▶ [GIVEN INFORMATION]

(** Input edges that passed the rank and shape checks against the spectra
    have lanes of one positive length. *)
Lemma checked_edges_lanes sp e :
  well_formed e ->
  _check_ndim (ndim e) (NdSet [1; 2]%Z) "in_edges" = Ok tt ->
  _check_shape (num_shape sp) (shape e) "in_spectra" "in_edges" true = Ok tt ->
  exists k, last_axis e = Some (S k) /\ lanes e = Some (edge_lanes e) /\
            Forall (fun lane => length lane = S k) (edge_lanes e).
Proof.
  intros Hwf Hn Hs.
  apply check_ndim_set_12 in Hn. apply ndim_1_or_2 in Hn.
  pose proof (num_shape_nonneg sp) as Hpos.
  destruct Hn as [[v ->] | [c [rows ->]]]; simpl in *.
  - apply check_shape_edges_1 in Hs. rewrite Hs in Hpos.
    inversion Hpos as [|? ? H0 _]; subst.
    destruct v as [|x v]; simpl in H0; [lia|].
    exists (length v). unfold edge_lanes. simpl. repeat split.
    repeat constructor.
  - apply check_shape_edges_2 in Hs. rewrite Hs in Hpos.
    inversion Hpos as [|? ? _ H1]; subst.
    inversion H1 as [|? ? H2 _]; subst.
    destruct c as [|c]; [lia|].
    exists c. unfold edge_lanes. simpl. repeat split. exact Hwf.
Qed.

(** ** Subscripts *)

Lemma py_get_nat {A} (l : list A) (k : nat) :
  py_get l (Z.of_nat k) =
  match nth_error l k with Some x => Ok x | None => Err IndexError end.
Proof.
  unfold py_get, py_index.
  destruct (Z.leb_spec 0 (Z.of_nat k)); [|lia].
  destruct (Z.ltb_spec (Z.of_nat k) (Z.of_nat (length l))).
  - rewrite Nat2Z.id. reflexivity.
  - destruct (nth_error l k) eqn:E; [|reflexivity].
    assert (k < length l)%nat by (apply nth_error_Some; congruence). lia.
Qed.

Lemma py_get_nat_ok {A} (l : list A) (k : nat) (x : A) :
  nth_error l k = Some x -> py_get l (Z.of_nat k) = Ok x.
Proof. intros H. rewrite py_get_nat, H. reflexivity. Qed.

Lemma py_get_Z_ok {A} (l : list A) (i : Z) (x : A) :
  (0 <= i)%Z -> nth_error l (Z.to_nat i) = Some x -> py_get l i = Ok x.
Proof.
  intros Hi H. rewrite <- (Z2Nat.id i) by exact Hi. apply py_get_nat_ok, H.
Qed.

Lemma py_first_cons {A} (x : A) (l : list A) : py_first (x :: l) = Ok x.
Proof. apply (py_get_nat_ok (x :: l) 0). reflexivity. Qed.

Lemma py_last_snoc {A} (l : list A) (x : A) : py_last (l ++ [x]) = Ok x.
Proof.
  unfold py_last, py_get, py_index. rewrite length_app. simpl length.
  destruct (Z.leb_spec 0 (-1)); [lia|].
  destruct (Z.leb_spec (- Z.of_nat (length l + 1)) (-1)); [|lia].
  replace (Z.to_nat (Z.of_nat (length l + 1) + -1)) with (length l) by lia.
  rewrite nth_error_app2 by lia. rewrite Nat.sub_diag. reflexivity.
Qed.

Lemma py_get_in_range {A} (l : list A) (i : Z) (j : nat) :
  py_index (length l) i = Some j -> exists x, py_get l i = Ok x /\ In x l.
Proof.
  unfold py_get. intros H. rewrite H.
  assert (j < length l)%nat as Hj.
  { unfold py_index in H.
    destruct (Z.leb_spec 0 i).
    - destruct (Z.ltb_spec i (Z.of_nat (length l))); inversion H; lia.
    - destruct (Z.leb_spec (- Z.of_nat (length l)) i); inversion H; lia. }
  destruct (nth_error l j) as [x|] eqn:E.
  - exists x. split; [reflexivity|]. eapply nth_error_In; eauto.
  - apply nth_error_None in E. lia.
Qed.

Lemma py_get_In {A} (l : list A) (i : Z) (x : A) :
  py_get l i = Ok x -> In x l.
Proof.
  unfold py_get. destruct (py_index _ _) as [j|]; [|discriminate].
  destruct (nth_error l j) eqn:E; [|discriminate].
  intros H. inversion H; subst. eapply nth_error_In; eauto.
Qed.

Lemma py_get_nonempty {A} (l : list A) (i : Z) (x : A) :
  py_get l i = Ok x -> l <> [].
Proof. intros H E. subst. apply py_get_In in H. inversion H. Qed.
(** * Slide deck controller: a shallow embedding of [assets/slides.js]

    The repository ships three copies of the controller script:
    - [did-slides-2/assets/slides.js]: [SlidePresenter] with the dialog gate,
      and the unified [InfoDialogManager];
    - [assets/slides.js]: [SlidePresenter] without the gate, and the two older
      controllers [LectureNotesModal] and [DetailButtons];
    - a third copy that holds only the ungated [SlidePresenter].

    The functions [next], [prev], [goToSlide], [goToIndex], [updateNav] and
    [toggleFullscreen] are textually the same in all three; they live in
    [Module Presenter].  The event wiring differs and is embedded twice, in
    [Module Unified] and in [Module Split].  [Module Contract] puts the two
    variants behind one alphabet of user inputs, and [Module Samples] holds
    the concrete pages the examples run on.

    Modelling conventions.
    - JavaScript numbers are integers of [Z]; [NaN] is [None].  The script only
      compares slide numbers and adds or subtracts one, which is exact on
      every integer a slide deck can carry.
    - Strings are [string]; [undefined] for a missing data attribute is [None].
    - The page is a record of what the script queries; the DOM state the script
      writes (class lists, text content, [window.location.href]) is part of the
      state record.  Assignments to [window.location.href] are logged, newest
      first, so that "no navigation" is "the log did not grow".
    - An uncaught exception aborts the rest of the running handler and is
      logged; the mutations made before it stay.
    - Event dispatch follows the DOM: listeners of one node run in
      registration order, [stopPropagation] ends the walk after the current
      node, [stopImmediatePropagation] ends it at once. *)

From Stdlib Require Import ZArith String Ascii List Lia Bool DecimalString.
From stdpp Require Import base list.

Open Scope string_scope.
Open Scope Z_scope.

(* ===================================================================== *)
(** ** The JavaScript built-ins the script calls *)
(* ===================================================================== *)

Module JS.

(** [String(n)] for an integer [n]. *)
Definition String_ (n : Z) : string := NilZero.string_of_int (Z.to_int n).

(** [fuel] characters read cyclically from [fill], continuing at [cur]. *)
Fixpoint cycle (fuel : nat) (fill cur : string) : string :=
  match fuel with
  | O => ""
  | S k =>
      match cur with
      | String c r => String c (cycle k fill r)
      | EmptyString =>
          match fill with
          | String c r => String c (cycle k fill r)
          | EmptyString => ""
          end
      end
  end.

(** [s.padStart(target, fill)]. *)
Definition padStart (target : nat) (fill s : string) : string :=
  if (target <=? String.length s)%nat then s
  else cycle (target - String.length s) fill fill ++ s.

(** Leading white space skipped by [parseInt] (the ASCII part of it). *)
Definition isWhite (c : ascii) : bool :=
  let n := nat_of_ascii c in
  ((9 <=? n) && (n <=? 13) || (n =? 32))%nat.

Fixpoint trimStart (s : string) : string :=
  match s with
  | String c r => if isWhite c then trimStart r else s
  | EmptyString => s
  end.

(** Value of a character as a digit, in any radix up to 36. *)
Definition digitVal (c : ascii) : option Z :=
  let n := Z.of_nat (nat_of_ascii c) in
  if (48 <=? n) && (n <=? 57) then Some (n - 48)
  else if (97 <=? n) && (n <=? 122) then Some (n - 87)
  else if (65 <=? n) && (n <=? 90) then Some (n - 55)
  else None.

▶ [YOUR GOAL] Please copy the lines above from the line with "Modelling conventions." up to and including the line with "Definition padStart (target", exactly as written and with nothing else.

▶ [OUTPUT OF THE EXERCISE]
    Modelling conventions.
    - JavaScript numbers are integers of [Z]; [NaN] is [None].  The script only
      compares slide numbers and adds or subtracts one, which is exact on
      every integer a slide deck can carry.
    - Strings are [string]; [undefined] for a missing data attribute is [None].
    - The page is a record of what the script queries; the DOM state the script
      writes (class lists, text content, [window.location.href]) is part of the
      state record.  Assignments to [window.location.href] are logged, newest
      first, so that "no navigation" is "the log did not grow".
    - An uncaught exception aborts the rest of the running handler and is
      logged; the mutations made before it stay.
    - Event dispatch follows the DOM: listeners of one node run in
      registration order, [stopPropagation] ends the walk after the current
      node, [stopImmediatePropagation] ends it at once. *)

From Stdlib Require Import ZArith String Ascii List Lia Bool DecimalString.
From stdpp Require Import base list.

Open Scope string_scope.
Open Scope Z_scope.

(* ===================================================================== *)
(** ** The JavaScript built-ins the script calls *)
(* ===================================================================== *)

Module JS.

(** [String(n)] for an integer [n]. *)
Definition String_ (n : Z) : string := NilZero.string_of_int (Z.to_int n).

(** [fuel] characters read cyclically from [fill], continuing at [cur]. *)
Fixpoint cycle (fuel : nat) (fill cur : string) : string :=
  match fuel with
  | O => ""
  | S k =>
      match cur with
      | String c r => String c (cycle k fill r)
      | EmptyString =>
          match fill with
          | String c r => String c (cycle k fill r)
          | EmptyString => ""
          end
      end
  end.

(** [s.padStart(target, fill)]. *)
Definition padStart (target : nat) (fill s : string) : string :=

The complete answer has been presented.